The basilica arose from the idea, proposed by Father Julio Matovelle in 1883, of building a monument as a perpetual reminder of the consecration of Ecuador to the Sacred Heart. President Luis Cordero issued the decree on July 23, 1883, and it was carried out by president José María Plácido Caamaño on March 5, 1884. The congress, in accordance with the year's budget, designated 12,000 pesos for the construction - 1,000 pesos per month, beginning in 1884. By the decree of July 3, 1885, the fourth Quitense Provincial Council turned the construction of the basilica into a religious commitment in the name of the country. In 1887, the Issodum Fathers began construction for five years, with the approval of Pope Leo XIII. The Oblato fathers donated the land for the basilica. To continue construction, donations were accepted from believers, who provided stones in exchange for engraving their names on them. In 1895, the state established a tax on salt to continue the building and making it more established.
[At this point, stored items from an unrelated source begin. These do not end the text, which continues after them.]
(** C3 on the scenario: the last byte of the written file is replaced,
    and [read] raises [InvalidSignatureError]. *)
Lemma tamper_detection_witness :
  fst (read (E := Toy.externals) lens_path platform_private_key
         vendor_public_key true world_tampered)
  = Raise InvalidSignatureError.
Proof.
  exact (proj1
    (tamper_detection (E := Toy.externals) true lens_path mixed_group
       lens_metadata written_selective vendor_private_key
       platform_private_key platform_public_key world_0 world_tampered
       content_selective last_index replacement
       ToyLaws.sign_binding ToyLaws.header_roundtrip ToyLaws.magic
       written_selective_ok content_selective_written last_index_in_payload
       replacement_differs eq_refl)).
Defined.

Lemma container_selective_read :
  fst (read_container (E := Toy.externals) lens_path world_selective)
  = Ok (fst container_selective, snd container_selective).
Proof. vm_compute. reflexivity. Qed.

Lemma container_selective_format :
  payload_format (E := Toy.externals) (snd container_selective) = Selective.
Proof. vm_compute. reflexivity. Qed.

Lemma container_selective_well_formed (e : exn) :
  fst (read_and_decrypt_selective (E := Toy.externals) lens_path
         platform_private_key vendor_public_key true world_selective)
  <> Raise e.
Proof. vm_compute. discriminate. Qed.

Lemma digits_container_read :
  fst (read_container (E := Toy.externals) lens_path Digits.world_digits)
  = Ok (Locked.header_locked, Digits.payload_digits).
Proof. vm_compute. reflexivity. Qed.

Lemma digits_payload_raises :
  json_loads (Externals := Toy.externals) Digits.payload_digits
  = JsonBadNumber.
Proof. vm_compute. reflexivity. Qed.

(** C6 on the scenario.  On the file that the selective writer wrote,
    [read] does what [read_and_decrypt_selective] does.  On the container
    whose payload is 5000 digits, [read] raises [ValueError], and
    [read_and_decrypt] does not. *)
Lemma read_auto_detects_witness :
  (read (E := Toy.externals) lens_path platform_private_key
     vendor_public_key true world_selective
   = read_and_decrypt_selective (E := Toy.externals) lens_path
       platform_private_key vendor_public_key true world_selective) /\
  fst (read (E := Toy.externals) lens_path platform_private_key
         vendor_public_key false Digits.world_digits) = Raise ValueError /\
  fst (read_and_decrypt (E := Toy.externals) lens_path platform_private_key
         vendor_public_key false Digits.world_digits) <> Raise ValueError.
Proof.
  split.
  - exact (proj1 (proj2
      (read_auto_detects (E := Toy.externals) lens_path platform_private_key
         vendor_public_key true world_selective (fst container_selective)
         (snd container_selective) container_selective_read))
      container_selective_format
      (container_selective_well_formed JSONDecodeError)
      (container_selective_well_formed UnicodeDecodeError)).
  - destruct (proj2 (proj2 (proj2
      (read_auto_detects (E := Toy.externals) lens_path platform_private_key
         vendor_public_key false Digits.world_digits Locked.header_locked
         Digits.payload_digits digits_container_read)))
      ValueError (or_intror (conj digits_payload_raises eq_refl))
      ltac:(discriminate)) as (Hread & _ & Hfull & _).
    split; [exact Hread | exact Hfull].
Defined.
In 1901, Father Matovelle and his Community of Missionary Monks, took charge of the construction at the request of Archbishop Pedro Rafael González Calisto. The building was designed by architect Emilio Tarlier at the cost of 40,000 French francs. Tarlier was inspired by the Bourges Cathedral. On July 10, 1892, the first stone was placed. Between 1892 and 1909, the Heart of Mary Cathedral was constructed. The basilica was blessed by Pope John Paul II on January 30, 1985, and it was consecrated and inaugurated on July 12, 1988.

The basilica remains technically "unfinished." Local legend says that when the Basílica is completed, the end of the world will come.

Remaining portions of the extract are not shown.